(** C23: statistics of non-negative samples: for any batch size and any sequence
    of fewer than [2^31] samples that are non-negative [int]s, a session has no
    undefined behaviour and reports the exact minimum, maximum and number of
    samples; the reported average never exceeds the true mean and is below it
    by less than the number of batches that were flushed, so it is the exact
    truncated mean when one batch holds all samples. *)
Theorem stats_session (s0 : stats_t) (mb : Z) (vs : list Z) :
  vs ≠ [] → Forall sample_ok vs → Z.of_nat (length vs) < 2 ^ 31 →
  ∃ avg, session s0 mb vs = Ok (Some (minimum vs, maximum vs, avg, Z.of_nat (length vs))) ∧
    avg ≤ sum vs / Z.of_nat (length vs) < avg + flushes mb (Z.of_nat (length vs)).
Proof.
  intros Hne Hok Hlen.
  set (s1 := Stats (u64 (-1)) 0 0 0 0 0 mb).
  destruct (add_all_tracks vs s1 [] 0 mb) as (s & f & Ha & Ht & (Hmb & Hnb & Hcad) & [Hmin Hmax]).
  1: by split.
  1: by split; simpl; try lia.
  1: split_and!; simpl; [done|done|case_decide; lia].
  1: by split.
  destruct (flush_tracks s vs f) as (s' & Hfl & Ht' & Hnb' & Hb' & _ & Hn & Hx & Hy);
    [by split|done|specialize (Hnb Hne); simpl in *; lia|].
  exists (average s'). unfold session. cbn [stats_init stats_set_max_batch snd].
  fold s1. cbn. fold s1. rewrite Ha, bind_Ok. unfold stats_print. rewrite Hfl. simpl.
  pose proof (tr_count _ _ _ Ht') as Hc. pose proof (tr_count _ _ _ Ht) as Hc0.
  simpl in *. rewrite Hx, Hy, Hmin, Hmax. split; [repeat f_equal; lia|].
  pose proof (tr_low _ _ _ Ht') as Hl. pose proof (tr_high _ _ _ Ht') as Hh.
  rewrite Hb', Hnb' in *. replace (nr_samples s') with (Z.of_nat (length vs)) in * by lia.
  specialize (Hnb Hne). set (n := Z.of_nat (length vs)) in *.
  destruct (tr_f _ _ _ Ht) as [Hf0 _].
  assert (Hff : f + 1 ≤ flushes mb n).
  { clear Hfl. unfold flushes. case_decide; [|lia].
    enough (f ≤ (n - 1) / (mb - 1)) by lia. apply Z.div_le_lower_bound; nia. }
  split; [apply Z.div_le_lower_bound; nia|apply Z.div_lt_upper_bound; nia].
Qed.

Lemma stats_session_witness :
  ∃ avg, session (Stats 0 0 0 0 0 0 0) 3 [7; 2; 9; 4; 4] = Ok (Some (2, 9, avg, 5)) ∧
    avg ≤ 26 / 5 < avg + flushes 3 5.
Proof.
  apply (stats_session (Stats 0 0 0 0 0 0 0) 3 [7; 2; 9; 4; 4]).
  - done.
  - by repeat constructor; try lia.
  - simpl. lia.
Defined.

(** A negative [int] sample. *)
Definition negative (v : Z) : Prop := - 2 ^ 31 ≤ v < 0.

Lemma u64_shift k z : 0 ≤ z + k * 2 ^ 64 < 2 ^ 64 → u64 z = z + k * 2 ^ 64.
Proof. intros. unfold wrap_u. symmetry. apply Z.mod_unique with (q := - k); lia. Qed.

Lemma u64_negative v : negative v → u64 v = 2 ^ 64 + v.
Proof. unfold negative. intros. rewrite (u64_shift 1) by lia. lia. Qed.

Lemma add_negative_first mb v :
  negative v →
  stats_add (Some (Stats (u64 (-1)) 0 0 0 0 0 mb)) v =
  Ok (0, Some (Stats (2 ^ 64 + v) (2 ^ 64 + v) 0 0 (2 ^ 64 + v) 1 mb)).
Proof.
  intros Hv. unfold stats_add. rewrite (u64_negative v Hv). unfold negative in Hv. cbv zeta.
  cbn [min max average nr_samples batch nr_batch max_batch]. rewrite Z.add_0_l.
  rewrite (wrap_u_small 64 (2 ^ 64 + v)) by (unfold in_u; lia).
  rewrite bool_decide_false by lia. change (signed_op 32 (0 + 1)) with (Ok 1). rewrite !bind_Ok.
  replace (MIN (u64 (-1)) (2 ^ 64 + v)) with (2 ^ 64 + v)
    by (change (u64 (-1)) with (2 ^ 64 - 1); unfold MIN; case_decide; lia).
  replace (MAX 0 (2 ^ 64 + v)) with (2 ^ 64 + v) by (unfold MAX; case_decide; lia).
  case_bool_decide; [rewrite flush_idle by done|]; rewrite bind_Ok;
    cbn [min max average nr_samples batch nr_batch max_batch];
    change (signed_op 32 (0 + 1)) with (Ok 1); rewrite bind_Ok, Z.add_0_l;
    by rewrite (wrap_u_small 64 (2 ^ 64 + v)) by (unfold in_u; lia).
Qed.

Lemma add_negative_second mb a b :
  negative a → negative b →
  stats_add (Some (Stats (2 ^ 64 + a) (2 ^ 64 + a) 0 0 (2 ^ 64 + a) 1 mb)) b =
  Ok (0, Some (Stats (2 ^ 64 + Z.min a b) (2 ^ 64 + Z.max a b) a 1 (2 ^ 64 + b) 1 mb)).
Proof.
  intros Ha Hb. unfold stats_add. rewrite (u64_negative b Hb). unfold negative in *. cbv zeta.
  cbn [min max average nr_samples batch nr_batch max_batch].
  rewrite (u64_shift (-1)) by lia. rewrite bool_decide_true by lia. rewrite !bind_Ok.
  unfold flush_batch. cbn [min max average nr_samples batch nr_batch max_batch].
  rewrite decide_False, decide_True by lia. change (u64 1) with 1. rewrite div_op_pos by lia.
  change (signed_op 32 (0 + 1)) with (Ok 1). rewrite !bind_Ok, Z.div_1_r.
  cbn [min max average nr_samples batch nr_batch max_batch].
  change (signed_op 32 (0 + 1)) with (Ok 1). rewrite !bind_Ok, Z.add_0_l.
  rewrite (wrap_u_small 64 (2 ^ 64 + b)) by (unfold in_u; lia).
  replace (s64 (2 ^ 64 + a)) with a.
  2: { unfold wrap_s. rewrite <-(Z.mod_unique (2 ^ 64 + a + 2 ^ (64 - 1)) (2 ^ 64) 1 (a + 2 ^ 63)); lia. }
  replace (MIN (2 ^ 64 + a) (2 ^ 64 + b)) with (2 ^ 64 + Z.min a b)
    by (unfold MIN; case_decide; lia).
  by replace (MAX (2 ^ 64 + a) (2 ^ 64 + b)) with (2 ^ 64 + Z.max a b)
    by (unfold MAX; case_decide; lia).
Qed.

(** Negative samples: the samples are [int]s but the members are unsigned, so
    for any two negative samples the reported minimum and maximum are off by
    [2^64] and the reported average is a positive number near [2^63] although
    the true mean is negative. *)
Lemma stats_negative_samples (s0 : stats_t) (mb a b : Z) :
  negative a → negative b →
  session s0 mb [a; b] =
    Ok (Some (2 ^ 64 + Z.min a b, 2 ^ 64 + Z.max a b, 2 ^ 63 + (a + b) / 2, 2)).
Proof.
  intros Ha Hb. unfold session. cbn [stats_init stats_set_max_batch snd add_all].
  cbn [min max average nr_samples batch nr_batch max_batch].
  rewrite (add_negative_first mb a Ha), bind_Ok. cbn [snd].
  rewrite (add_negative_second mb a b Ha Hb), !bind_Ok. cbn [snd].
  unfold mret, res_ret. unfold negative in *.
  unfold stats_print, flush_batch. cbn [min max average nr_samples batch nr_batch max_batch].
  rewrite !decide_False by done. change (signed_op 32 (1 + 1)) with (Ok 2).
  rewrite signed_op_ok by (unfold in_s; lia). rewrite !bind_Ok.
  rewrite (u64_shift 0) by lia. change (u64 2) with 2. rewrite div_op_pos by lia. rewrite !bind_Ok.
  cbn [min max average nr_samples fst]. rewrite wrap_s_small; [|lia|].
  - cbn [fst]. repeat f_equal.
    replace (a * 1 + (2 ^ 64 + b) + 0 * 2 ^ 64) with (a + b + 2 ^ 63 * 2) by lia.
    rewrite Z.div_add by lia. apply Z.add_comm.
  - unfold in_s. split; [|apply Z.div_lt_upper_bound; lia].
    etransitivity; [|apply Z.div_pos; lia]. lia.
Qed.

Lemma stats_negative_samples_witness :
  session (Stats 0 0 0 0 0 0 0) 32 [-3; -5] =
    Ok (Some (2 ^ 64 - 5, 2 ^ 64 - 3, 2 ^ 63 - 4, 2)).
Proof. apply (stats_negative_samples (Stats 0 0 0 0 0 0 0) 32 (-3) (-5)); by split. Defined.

▬▬▬▬▬▬

### BRIEF
Please copy the lines in the records above between the one holding "unfold flush_batch. cbn" and the one holding "unfold wrap_s. rewrite", inclusive, exactly and with no other line.

### OUTPUT OF THE EXERCISE
  unfold flush_batch. cbn [min max average nr_samples batch nr_batch max_batch].
  rewrite decide_False, decide_True by lia. change (u64 1) with 1. rewrite div_op_pos by lia.
  change (signed_op 32 (0 + 1)) with (Ok 1). rewrite !bind_Ok, Z.div_1_r.
  cbn [min max average nr_samples batch nr_batch max_batch].
  change (signed_op 32 (0 + 1)) with (Ok 1). rewrite !bind_Ok, Z.add_0_l.
  rewrite (wrap_u_small 64 (2 ^ 64 + b)) by (unfold in_u; lia).
  replace (s64 (2 ^ 64 + a)) with a.
  2: { unfold wrap_s. rewrite <-(Z.mod_unique (2 ^ 64 + a + 2 ^ (64 - 1)) (2 ^ 64) 1 (a + 2 ^ 63)); lia. }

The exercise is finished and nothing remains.